Kyle Rittenhouse in Kenosha
The New York Times traced Rittenhouse’s movements on the day of the shootings:
Kyle Rittenhouse, a 17-year-old Illinois resident, appeared on multiple videos taken throughout the night by protesters and bystanders who chronicled the events as peaceful protests gave way to chaos, with demonstrators, armed civilians and others facing off against one another and the police in the darkened streets.
The New York Times’s Visual Investigations unit analyzed hours of footage to track Mr. Rittenhouse’s movements in the moments leading up to, and during, the shootings….
About two hours before the first shooting, the producer of a video livestream interviews Mr. Rittenhouse at a Kenosha vehicle dealership.
Mr. Rittenhouse is there at the same time as several other armed men. Some of them are positioned on the building’s roof overlooking the parking lot where vehicles were burned the day before.

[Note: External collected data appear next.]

(* ===== verification/RpcShutdown.v ===== *)
(** * A shutdown is final (src/core/network/src/rpc/handler.rs)

    The state of the RPC handler only moves forward: no call, and no phase of
    [poll], makes a handler that is shutting down or deactivated active
    again. *)
From Stdlib Require Import ZArith Strings.String.
From S2P Require Import Prelude RpcMethods RpcProtocol DelayQueue HashSetDelay RpcHandler RpcFrames.

Section Shutdown.
Context `{Streams} `{DelayQueue} `{HashOrder} `{BuildProfile}.

(** ** Calls *)

Definition was_active (h : RPCHandler) : Prop := state h = Active.

(** [h'] is active only if [h] was. *)
Definition no_revival (h h' : RPCHandler) : Prop := was_active h' -> was_active h.

Lemma no_revival_same h h' : state h' = state h -> no_revival h h'.
Proof. unfold no_revival, was_active. by intros ->. Qed.

Lemma no_revival_trans h1 h2 h3 : no_revival h1 h2 -> no_revival h2 h3 -> no_revival h1 h3.
Proof. unfold no_revival. auto. Qed.

Lemma check_shutdown_revival now h : no_revival h (check_shutdown now h).
Proof.
  unfold no_revival, check_shutdown, was_active. destruct (state h) eqn:E; try congruence.
  destruct (is_elapsed now delay); cbn; [done|congruence].
Qed.

Lemma then_phase_revival h p k e h' :
  (forall e1 h1, p = Ret (e1, h1) -> no_revival h h1) ->
  (forall h1 e2 h2, k h1 = Ret (e2, h2) -> no_revival h1 h2) ->
  then_phase p k = Ret (e, h') -> no_revival h h'.
Proof.
  intros Hp Hk. unfold then_phase. destruct p as [[e1 h1]| |]; cbn [mbind Outcome_bind]; [|done..].
  specialize (Hp e1 h1 eq_refl). destruct e1; [by intros [= _ <-]|].
  intros Hr. eapply no_revival_trans; [done|by eapply Hk].
Qed.

Lemma poll_revival now h e h' : poll now h = Ret (e, h') -> no_revival h h'.
Proof.
  unfold poll. apply then_phase_revival.
  { intros e1 h1 [= Hr]. apply no_revival_same. unfold report_errors in Hr.
    by destruct (pending_errors h); injection Hr as _ <-. }
  intros h1 e2 h2. apply then_phase_revival.
  { intros e3 h3 [= Hr]. apply no_revival_same. unfold report_events in Hr.
    by destruct (events_out h1); injection Hr as _ <-. }
  intros h3 e4 h4 Hr. eapply no_revival_trans; [apply (check_shutdown_revival now)|]. revert Hr.
  repeat (apply then_phase_revival; [intros ?? Hr; apply no_revival_same|intros ???];
    [first [apply same_out_state; by eauto using purge_inbound_same, drive_all_inbound_same
           |apply same_in_state; by eauto using purge_outbound_same, drive_all_outbound_same]|]).
  intros Hr. by eapply no_revival_same, same_in_state, dial_next_same.
Qed.

(** No call makes a handler active that was not. *)
Lemma run_call_revival now c h e h' : run_call now c h = Ret (e, h') -> no_revival h h'.
Proof.
  destruct c as [msg|req sub|out info|ev|info err|]; cbn [run_call].
  - intros [= _ <-]. unfold no_revival, was_active, shutdown. rewrite (update_keep_alive_frame state) by done.
    by destruct (state h) eqn:E; cbn; rewrite ?E.
  - destruct (inject_fully_negotiated_inbound now req sub h) eqn:E; [|done..]. intros [= _ <-].
    by eapply no_revival_same, negotiated_inbound_state.
  - destruct (inject_fully_negotiated_outbound now out info h) eqn:E; [|done..]. intros [= _ <-].
    apply no_revival_same. by apply negotiated_outbound_same in E as (_ & _ & _ & E).
  - destruct ev as [id req|id response]; cbn [inject_event].
    + intros [= _ <-]. apply no_revival_same, same_in_state, send_request_same.
    + destruct (send_response id response h) eqn:E; [|done..]. intros [= _ <-].
      by eapply no_revival_same, same_out_state, send_response_same.
  - destruct (inject_dial_upgrade_error now info err h) eqn:E; [|done..]. intros [= _ <-].
    by eapply no_revival_same, same_in_state, dial_error_same.
  - apply poll_revival.
Qed.
End Shutdown.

In a brief exchange on the livestream, he identifies himself as “Kyle.”
Read the rest at the NYT link.
There is so much more news. I haven’t even touched on the DNC hate-fest, which concludes today. Last night’s episode focused on Mike Pence pretending that Trump has defeated the coronavirus and saved America.
CNN: Pence reinvents Trump’s presidency on a disorienting night of crises.
Only voters can decide the political fate of Donald Trump. But the evidence of a dark, dispiriting election year suggests unequivocally that the President has failed to find answers equal to the magnitude and complexity of America’s two great crises — over health and race.
So at the shape-shifting Republican National Convention on Wednesday, Trump’s most loyal subordinate Vice President Mike Pence had little option but to do what he does best. He twisted the facts, spun a more pleasing alternative national reality and showered his boss with praise.
Even by the standards of 2020, it was a disorienting night. Adding to the awfulness of another police shooting of a Black man and the shooting of two protesters (by an apparent Trump supporter) and the pandemic about to claim its 180,000th American victim, a monstrous hurricane tore towards the Gulf Coast.
Already, there are doubts whether the President’s big acceptance speech and a fireworks display Thursday at the White House in front of a pandemic-defying crowd of more than 1,000 people will be appropriate given what forecasters say are “unsurvivable” conditions facing those in the path of Hurricane Laura.
My guess is Trump won’t want his final night of glory postponed. Whether his advisers can convict him to do it is questionable.
I’ll post a few more stories in the comment thread. I hope anyone in the path of Laura will stay safe. Take care everyone!